If this is not corrected, it is a sure road to destruction of the federalism that is being practiced, as there is no justice or equity in play, and it is rife with the threats of political, social and economic instability and imbalance in the system that, in the long run will be a burden to the people. Not too removed from the issues of revenue allocation are the problem of environmental degradation and other ecological challenges. States in the oil producing areas have been receiving allocations supposedly for the amelioration of the plight of communities from the degradations and hazards caused to their environment by the oil exploration and exploitation.

On the other hand, there are quite a number of environmental challenges facing the North today for which nothing is being received. For example: Extensive animal rearing principally for food have famished most grazing lands in the North forcing large scale migration of herdsmen elsewhere with its inherent challenges metamorphosing now into national security issue. Meat production is for the benefit of all Nigerians.

The North has remained the major supplier of this essential food item to the whole country, conserving foreign exchange for the nation (as indicated earlier in table) apart from the earnings from export of hides and skin) bones and horns and other taxes on the animal head counts contributed to the economy. This “industry” has the capacity for development into diary production which importation is currently gulping billions of naira annually. Special allocation for development of grazing lands and development of modern animal rearing system, therefore, is necessary, and a special allocation in the revenue formula is therefore required.

Deforestation, soil erosion and degradation in the North as a result of clearing of lands for farming to meet the large food demands of the country. This has become a huge environmental challenge for the North that needs special and urgent attention.

The North has remained an open space and the preferred region for settlements for all citizens, exerting pressure on the land gradually diminishing a valuable resource of the North in terms of alternative more productive activities (e.g. modern farming). Therefore, there should be equity in show of concern, and commitment to the operation of sound federal system in the country. To achieve this, the North needs to demand for:

Ministry for the Niger Delta development and the NDDC should be scrapped as clearly it negates the principles of justice as it serves only the interest of one region.

Exploration anddevelopment of oil

There should be an agency for the exploration and development of oil and gas in the North. The provision in the proposed Petroleum Industry Bill that relegates the responsibility for management of the oil exploration function in areas other than the Niger Delta to a department in the Ministry of Petroleum Resources, directly under the authority of the Minister must not be allowed.

The dredging of the Niger and Benue rivers should be priority projects.
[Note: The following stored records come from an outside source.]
Lemma is_cb_fmap s f x : is_cb (with_CB (fmap f) s) x <-> is_cb s x.
Proof. unfold is_cb. cbn. by rewrite lookup_fmap, fmap_is_Some. Qed.
Lemma same_cbs (f : CallBack -> CallBack) s s' x : f <$> CB s' = f <$> CB s -> is_cb s' x <-> is_cb s x.
Proof.
  intros E. apply (f_equal (.!! x)) in E. rewrite !lookup_fmap in E. unfold is_cb.
  destruct (CB s' !! x), (CB s !! x); naive_solver.
Qed.
Lemma untimed_is s s' x : untimed s' = untimed s -> is_cb s' x <-> is_cb s x.
Proof. intros E. apply (same_cbs _ _ _ _ (f_equal CB E)). Qed.
Lemma unhosted_is s s' x : unhosted s' = unhosted s -> is_cb s' x <-> is_cb s x.
Proof. intros E. apply (same_cbs _ _ _ _ (f_equal CB E)). Qed.
Lemma unfiled_is s s' x : unfiled s' = unfiled s -> is_cb s' x <-> is_cb s x.
Proof. intros E. apply (same_cbs _ _ _ _ (f_equal CB E)). Qed.

Ltac fields := cbn [FE CB HashTable timeout tfirst FEfree CBfree nblks hosts hostList now codes calls].

Lemma untimed_alter s i f : (forall c, set_tprev 0 (set_tnext 0 (f c)) = set_tprev 0 (set_tnext 0 c)) -> untimed (with_CB (alter f i) s) = untimed s.
Proof. intros H. unfold untimed, with_timeout, with_CB. fields. by rewrite fmap_alter_keep. Qed.
Lemma unhosted_alter s i f : (forall c, set_hprev 0 (set_hnext 0 (f c)) = set_hprev 0 (set_hnext 0 c)) -> unhosted (with_CB (alter f i) s) = unhosted s.
Proof. intros H. unfold unhosted, with_hosts, with_CB. fields. by rewrite fmap_alter_keep. Qed.
Lemma unfiled_alter s i f : (forall c, set_cnext 0 (f c) = set_cnext 0 c) -> unfiled (with_CB (alter f i) s) = unfiled s.
Proof. intros H. unfold unfiled, with_FE, with_CB, with_HashTable, with_FEfree. fields. by rewrite fmap_alter_keep. Qed.
Lemma unfiled_alter_fe s i f : (forall c, set_fnext 0 (set_ncbs 0 (set_firstcb 0 (f c))) = set_fnext 0 (set_ncbs 0 (set_firstcb 0 c))) ->
  unfiled (with_FE (alter f i) s) = unfiled s.
Proof. intros H. unfold unfiled, with_FE, with_CB, with_HashTable, with_FEfree. fields. by rewrite fmap_alter_keep. Qed.

Lemma fmap_alter_commute {A} (g f : A -> A) (i : Z) (m : gmap Z A) : (forall a, g (f a) = f (g a)) -> g <$> alter f i m = alter f i (g <$> m).
Proof.
  intros Hg. apply map_eq. intros j. rewrite lookup_fmap. destruct (decide (j = i)) as [-> | Hj].
  - rewrite !lookup_alter_eq, lookup_fmap. destruct (m !! i); cbn; [by rewrite Hg | done].
  - by rewrite !lookup_alter_ne, lookup_fmap.
Qed.
Lemma untimed_commute s i f : (forall c, set_tprev 0 (set_tnext 0 (f c)) = f (set_tprev 0 (set_tnext 0 c))) ->
  untimed (with_CB (alter f i) s) = with_CB (alter f i) (untimed s).
Proof. intros H. unfold untimed, with_timeout, with_CB. fields. by rewrite fmap_alter_commute. Qed.
Lemma unhosted_commute s i f : (forall c, set_hprev 0 (set_hnext 0 (f c)) = f (set_hprev 0 (set_hnext 0 c))) ->
  unhosted (with_CB (alter f i) s) = with_CB (alter f i) (unhosted s).
Proof. intros H. unfold unhosted, with_hosts, with_CB. fields. by rewrite fmap_alter_commute. Qed.

(** ** The lists by time and by host *)

Definition known (s : cbstate) (h : Z) : Prop := is_Some (hosts s !! h).

Definition timed_by (s : cbstate) (C : gset Z) (L : Z -> list Z) : Prop :=
  rings (cbf tnext s) (cbf tprev s) (cbf thead s) (queue s) (fun t => in_queues t = true) C L
  /\ forall c, c ∈ C -> c <> 0 /\ is_cb s c /\ in_queues (cbf thead s c) = true.
Definition hosted_by (s : cbstate) (C : gset Z) (L : Z -> list Z) : Prop :=
  rings (cbf hnext s) (cbf hprev s) (cbf hhead s) (host_list s) (known s) C L
  /\ forall c, c ∈ C -> c <> 0 /\ is_cb s c /\ known s (cbf hhead s c).
Definition timed (s : cbstate) (C : gset Z) : Prop := exists L, timed_by s C L.
Definition hosted (s : cbstate) (C : gset Z) : Prop := exists L, hosted_by s C L.

Lemma timed_frame s s' C L : timed_by s C L -> (forall x, is_cb s' x <-> is_cb s x) ->
  (forall x, x ∈ C -> cbf tnext s' x = cbf tnext s x /\ cbf tprev s' x = cbf tprev s x /\ cbf thead s' x = cbf thead s x) ->
  timeout s' = timeout s -> timed_by s' C L.
Proof.
  intros [R Hc] Hi Hx Et. split.
  - apply (rings_frame _ _ _ _ _ _ _ _ _ _ _ R Hx). intros t _. unfold queue. by rewrite Et.
  - intros c Hin. destruct (Hc c Hin) as (H1 & H2 & H3). destruct (Hx c Hin) as (_ & _ & ->). by rewrite Hi.
Qed.

Lemma hosted_frame s s' C L : hosted_by s C L -> (forall x, is_cb s' x <-> is_cb s x) ->
  (forall x, x ∈ C -> cbf hnext s' x = cbf hnext s x /\ cbf hprev s' x = cbf hprev s x /\ cbf hhead s' x = cbf hhead s x) ->
  cblist <$> hosts s' = cblist <$> hosts s -> hosted_by s' C L.
Proof.
  intros [R Hc] Hi Hx Eh.
  assert (Hk : forall h, known s' h <-> known s h).
  { intros h. unfold known. rewrite <- !(fmap_is_Some cblist), <- !lookup_fmap. by rewrite Eh. }
  assert (El : forall h, host_list s' h = host_list s h).
  { intros h. unfold host_list. apply (f_equal (.!! h)) in Eh. rewrite !lookup_fmap in Eh.
    destruct (hosts s' !! h), (hosts s !! h); naive_solver. }
  split.
  - destruct (rings_frame _ _ _ _ _ _ _ (host_list s') _ _ _ R Hx (fun h _ => El h)) as [R1 R2 R3].
    split; [intros i Hh%Hk; by apply R1 | intros i Hh%Hk; by apply R2 | intros i x Hh%Hk; by apply R3].
  - intros c Hin. destruct (Hc c Hin) as (H1 & H2 & H3). destruct (Hx c Hin) as (_ & _ & ->). by rewrite Hi, Hk.
Qed.

Lemma TDel_ok s C c : timed s C -> c ∈ C -> exists s', TDel c s = Some (tt, s') /\ timed s' (C ∖ {[c]}) /\ untimed s' = untimed s.
Proof.
  intros (L & R & Hd) Hc. destruct (Hd c Hc) as (Hc0 & Hcb & Hq).
  set (n := cbf tnext s c). set (p := cbf tprev s c). set (t := cbf thead s c) in *.
  assert (Hin : c ∈ L t) by (by apply (rg_elem _ _ _ _ _ _ _ R)).
  destruct (ring_near _ _ _ _ c (rg_ring _ _ _ _ _ _ _ R t Hq) Hin) as (Nn & Np & _). fold n in Nn. fold p in Np.
  apply (rg_elem _ _ _ _ _ _ _ R) in Nn as [Nn _], Np as [Np _]; [| done | done].
  destruct (Hd n Nn) as (Hn0 & Hnb & _), (Hd p Np) as (Hp0 & Hpb & _).
  set (s1 := if queue s t =? c then with_timeout <[t := if queue s t =? n then 0 else n]> s else s).
  assert (E1 : (if queue s t =? c then set_queue t (if queue s t =? n then 0 else n) else ret tt) s = Some (tt, s1)).
  { unfold s1. destruct (queue s t =? c); [by apply set_queue_ok | done]. }
  assert (S1 : untimed s1 = untimed s /\ CB s1 = CB s) by (unfold s1; by destruct (queue s t =? c)). destruct S1 as [U1 C1].
  assert (F1 : forall A (g : CallBack -> A) x, cbf g s1 x = cbf g s x) by (intros; unfold cbf; by rewrite C1).
  set (s2 := with_CB (alter (set_tnext n) p) s1). set (s3 := with_CB (alter (set_tprev p) n) s2).
  assert (I1 : forall x, is_cb s1 x <-> is_cb s x) by (intros; unfold is_cb; by rewrite C1).
  assert (F2 : forall x, cbf tnext s2 x = if decide (x = p) then n else cbf tnext s x).
  { intros x. unfold s2. rewrite cbf_alter by (by apply (proj2 (I1 p))). by rewrite !F1. }
  assert (F3 : cbf tprev s2 c = p) by (unfold s2; rewrite cbf_keep by done; apply F1).
  assert (F4 : cbf tnext s2 c = n) by (rewrite F2; by case_decide).
  assert (I2 : forall x, is_cb s2 x <-> is_cb s x) by (intros; unfold s2; rewrite is_cb_alter; apply I1).
  exists s3. split; [| split].
  - unfold TDel. rewrite (bind_ok _ _ _ _ _ (get_cb_ok s c Hcb)). change (thead (cbf id s c)) with t.
    change (tnext (cbf id s c)) with n. change (tprev (cbf id s c)) with p.
    rewrite (bind_ok _ _ _ _ _ (get_queue_ok s t Hq)), (bind_ok _ _ _ _ _ E1). rewrite (proj2 (Z.eqb_neq p 0) Hp0). cbn [negb].
    rewrite (bind_ok _ _ _ _ _ (mod_cb_ok s1 p _ (proj2 (I1 p) Hpb))). fold s2.
    rewrite (bind_ok _ _ _ _ _ (get_cb_ok s2 c (proj2 (I2 c) Hcb))). change (tnext (cbf id s2 c)) with (cbf tnext s2 c).
    change (tprev (cbf id s2 c)) with (cbf tprev s2 c). rewrite F4, F3. rewrite (proj2 (Z.eqb_neq n 0) Hn0). cbn [negb].
    apply mod_cb_ok. by apply I2.
  - destruct (rings_del _ _ _ _ (cbf tnext s3) (cbf tprev s3) (cbf thead s3) (queue s3) _ C L c R Hc Hq) as [L' R'].
    + intros x Hx Hxc. fold n. fold p. split; [| split].
      * unfold s3. by rewrite cbf_keep, F2.
      * unfold s3. rewrite cbf_alter by by apply I2. unfold s2. rewrite (cbf_keep tprev) by done. by rewrite F1.
      * unfold s3, s2. by rewrite !cbf_keep, F1.
    + fold t. intros i Hi. change (queue s3 i) with (queue s1 i). unfold s1, head_without. fold n.
      destruct (Z.eqb_spec (queue s t) c) as [Eq | Eq].
      * unfold queue at 1. cbn [timeout with_timeout]. case_decide as Ei.
        -- subst i. rewrite lookup_insert_eq. cbn. rewrite (decide_True (P := queue s t = c)) by done.
           destruct (Z.eqb_spec (queue s t) n); [by rewrite decide_True | by rewrite decide_False].
        -- by rewrite lookup_insert_ne.
      * case_decide; [| done]. subst i. by rewrite decide_False.
    + exists L'. split; [done |]. intros x [Hx Hxc]%elem_of_difference. destruct (Hd x Hx) as (X1 & X2 & X3).
      unfold s3, s2. rewrite !cbf_keep, F1, !is_cb_alter, I1 by done. done.
  - unfold s3, s2. rewrite !untimed_alter by done. exact U1.
Qed.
The North should demand for the completion in minimum time of the project to enhance the capacity of the North and indeed all Nigerians to partake in business, commercial and agricultural activities. Such infrastructural development will add to the prospects of Nigeria as an investment haven to the much needed foreign direct investors.

The North should demand the implementation of the Hydro Power projects across it. The various plans for the construction of about six other hydro power projects on the Benue and other rivers that have the potential for an estimated 40,000 mega watts of electricity production (now in our archives) should be dusted for immediate implementation. In particular, the Mambila/Benue hydro project should be given immediate attention. These are resources that must be developed in the North to achieve the regional economic balance and stability that can contribute to the nation with a potential for much wider economic impact than oil.